[[ TASK DATA open ]]
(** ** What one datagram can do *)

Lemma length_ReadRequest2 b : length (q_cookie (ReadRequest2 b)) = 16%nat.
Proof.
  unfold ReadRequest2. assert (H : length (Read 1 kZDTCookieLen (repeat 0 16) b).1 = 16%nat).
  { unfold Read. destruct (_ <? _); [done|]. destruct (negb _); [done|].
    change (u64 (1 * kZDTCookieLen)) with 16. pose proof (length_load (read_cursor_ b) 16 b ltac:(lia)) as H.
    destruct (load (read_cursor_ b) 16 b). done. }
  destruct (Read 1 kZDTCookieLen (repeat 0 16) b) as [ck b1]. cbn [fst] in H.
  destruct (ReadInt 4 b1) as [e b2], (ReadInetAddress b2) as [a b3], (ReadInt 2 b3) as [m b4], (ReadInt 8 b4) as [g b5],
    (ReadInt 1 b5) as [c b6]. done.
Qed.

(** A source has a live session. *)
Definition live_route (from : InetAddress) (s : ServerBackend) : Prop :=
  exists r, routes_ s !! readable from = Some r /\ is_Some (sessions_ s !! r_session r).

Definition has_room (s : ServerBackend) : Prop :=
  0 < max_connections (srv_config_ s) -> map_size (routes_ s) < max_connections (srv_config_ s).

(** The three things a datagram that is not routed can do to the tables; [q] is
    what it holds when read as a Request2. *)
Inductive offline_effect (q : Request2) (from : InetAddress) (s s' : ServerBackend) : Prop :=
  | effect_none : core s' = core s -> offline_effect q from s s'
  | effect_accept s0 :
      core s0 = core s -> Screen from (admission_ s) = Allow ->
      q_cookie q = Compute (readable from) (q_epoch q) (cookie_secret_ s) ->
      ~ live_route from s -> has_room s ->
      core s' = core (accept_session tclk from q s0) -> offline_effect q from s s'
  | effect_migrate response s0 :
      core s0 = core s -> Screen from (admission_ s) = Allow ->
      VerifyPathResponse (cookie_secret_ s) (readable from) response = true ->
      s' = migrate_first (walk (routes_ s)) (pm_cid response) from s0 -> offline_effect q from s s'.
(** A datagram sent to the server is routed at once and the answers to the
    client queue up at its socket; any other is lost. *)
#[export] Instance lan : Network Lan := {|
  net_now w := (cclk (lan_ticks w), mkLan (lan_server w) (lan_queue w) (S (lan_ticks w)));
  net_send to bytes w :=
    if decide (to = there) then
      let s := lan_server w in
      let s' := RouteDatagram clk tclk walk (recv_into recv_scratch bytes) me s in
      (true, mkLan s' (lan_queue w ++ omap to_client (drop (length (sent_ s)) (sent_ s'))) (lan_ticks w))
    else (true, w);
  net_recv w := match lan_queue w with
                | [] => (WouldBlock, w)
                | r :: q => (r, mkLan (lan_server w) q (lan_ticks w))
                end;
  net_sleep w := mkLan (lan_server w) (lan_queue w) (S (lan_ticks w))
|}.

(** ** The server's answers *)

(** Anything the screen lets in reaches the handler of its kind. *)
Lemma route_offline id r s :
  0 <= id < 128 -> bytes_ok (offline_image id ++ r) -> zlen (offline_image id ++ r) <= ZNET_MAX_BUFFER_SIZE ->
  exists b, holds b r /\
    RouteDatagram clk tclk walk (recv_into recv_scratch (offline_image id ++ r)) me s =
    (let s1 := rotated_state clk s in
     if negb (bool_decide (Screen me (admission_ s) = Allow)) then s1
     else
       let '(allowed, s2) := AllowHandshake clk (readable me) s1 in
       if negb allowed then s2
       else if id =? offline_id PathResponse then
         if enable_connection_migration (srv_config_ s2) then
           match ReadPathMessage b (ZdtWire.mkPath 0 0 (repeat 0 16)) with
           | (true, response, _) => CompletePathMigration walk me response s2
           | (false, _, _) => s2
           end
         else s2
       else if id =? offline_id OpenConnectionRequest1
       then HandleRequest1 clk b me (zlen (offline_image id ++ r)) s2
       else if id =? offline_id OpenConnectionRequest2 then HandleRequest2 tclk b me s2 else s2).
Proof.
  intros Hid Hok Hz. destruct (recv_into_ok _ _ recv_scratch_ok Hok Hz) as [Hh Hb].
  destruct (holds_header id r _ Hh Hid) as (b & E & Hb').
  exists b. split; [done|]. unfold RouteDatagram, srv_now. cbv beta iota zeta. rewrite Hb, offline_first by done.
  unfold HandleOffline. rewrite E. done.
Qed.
[[ TASK DATA closed ]]
• _WHAT IS EXPECTED_:
Return all the data exactly as given.

• _REPLY TO THE EXERCISE_:
(** ** What one datagram can do *)

Lemma length_ReadRequest2 b : length (q_cookie (ReadRequest2 b)) = 16%nat.
Proof.
  unfold ReadRequest2. assert (H : length (Read 1 kZDTCookieLen (repeat 0 16) b).1 = 16%nat).
  { unfold Read. destruct (_ <? _); [done|]. destruct (negb _); [done|].
    change (u64 (1 * kZDTCookieLen)) with 16. pose proof (length_load (read_cursor_ b) 16 b ltac:(lia)) as H.
    destruct (load (read_cursor_ b) 16 b). done. }
  destruct (Read 1 kZDTCookieLen (repeat 0 16) b) as [ck b1]. cbn [fst] in H.
  destruct (ReadInt 4 b1) as [e b2], (ReadInetAddress b2) as [a b3], (ReadInt 2 b3) as [m b4], (ReadInt 8 b4) as [g b5],
    (ReadInt 1 b5) as [c b6]. done.
Qed.

(** A source has a live session. *)
Definition live_route (from : InetAddress) (s : ServerBackend) : Prop :=
  exists r, routes_ s !! readable from = Some r /\ is_Some (sessions_ s !! r_session r).

Definition has_room (s : ServerBackend) : Prop :=
  0 < max_connections (srv_config_ s) -> map_size (routes_ s) < max_connections (srv_config_ s).

(** The three things a datagram that is not routed can do to the tables; [q] is
    what it holds when read as a Request2. *)
Inductive offline_effect (q : Request2) (from : InetAddress) (s s' : ServerBackend) : Prop :=
  | effect_none : core s' = core s -> offline_effect q from s s'
  | effect_accept s0 :
      core s0 = core s -> Screen from (admission_ s) = Allow ->
      q_cookie q = Compute (readable from) (q_epoch q) (cookie_secret_ s) ->
      ~ live_route from s -> has_room s ->
      core s' = core (accept_session tclk from q s0) -> offline_effect q from s s'
  | effect_migrate response s0 :
      core s0 = core s -> Screen from (admission_ s) = Allow ->
      VerifyPathResponse (cookie_secret_ s) (readable from) response = true ->
      s' = migrate_first (walk (routes_ s)) (pm_cid response) from s0 -> offline_effect q from s s'.
(** A datagram sent to the server is routed at once and the answers to the
    client queue up at its socket; any other is lost. *)
#[export] Instance lan : Network Lan := {|
  net_now w := (cclk (lan_ticks w), mkLan (lan_server w) (lan_queue w) (S (lan_ticks w)));
  net_send to bytes w :=
    if decide (to = there) then
      let s := lan_server w in
      let s' := RouteDatagram clk tclk walk (recv_into recv_scratch bytes) me s in
      (true, mkLan s' (lan_queue w ++ omap to_client (drop (length (sent_ s)) (sent_ s'))) (lan_ticks w))
    else (true, w);
  net_recv w := match lan_queue w with
                | [] => (WouldBlock, w)
                | r :: q => (r, mkLan (lan_server w) q (lan_ticks w))
                end;
  net_sleep w := mkLan (lan_server w) (lan_queue w) (S (lan_ticks w))
|}.

(** ** The server's answers *)

(** Anything the screen lets in reaches the handler of its kind. *)
Lemma route_offline id r s :
  0 <= id < 128 -> bytes_ok (offline_image id ++ r) -> zlen (offline_image id ++ r) <= ZNET_MAX_BUFFER_SIZE ->
  exists b, holds b r /\
    RouteDatagram clk tclk walk (recv_into recv_scratch (offline_image id ++ r)) me s =
    (let s1 := rotated_state clk s in
     if negb (bool_decide (Screen me (admission_ s) = Allow)) then s1
     else
       let '(allowed, s2) := AllowHandshake clk (readable me) s1 in
       if negb allowed then s2
       else if id =? offline_id PathResponse then
         if enable_connection_migration (srv_config_ s2) then
           match ReadPathMessage b (ZdtWire.mkPath 0 0 (repeat 0 16)) with
           | (true, response, _) => CompletePathMigration walk me response s2
           | (false, _, _) => s2
           end
         else s2
       else if id =? offline_id OpenConnectionRequest1
       then HandleRequest1 clk b me (zlen (offline_image id ++ r)) s2
       else if id =? offline_id OpenConnectionRequest2 then HandleRequest2 tclk b me s2 else s2).
Proof.
  intros Hid Hok Hz. destruct (recv_into_ok _ _ recv_scratch_ok Hok Hz) as [Hh Hb].
  destruct (holds_header id r _ Hh Hid) as (b & E & Hb').
  exists b. split; [done|]. unfold RouteDatagram, srv_now. cbv beta iota zeta. rewrite Hb, offline_first by done.
  unfold HandleOffline. rewrite E. done.
Qed.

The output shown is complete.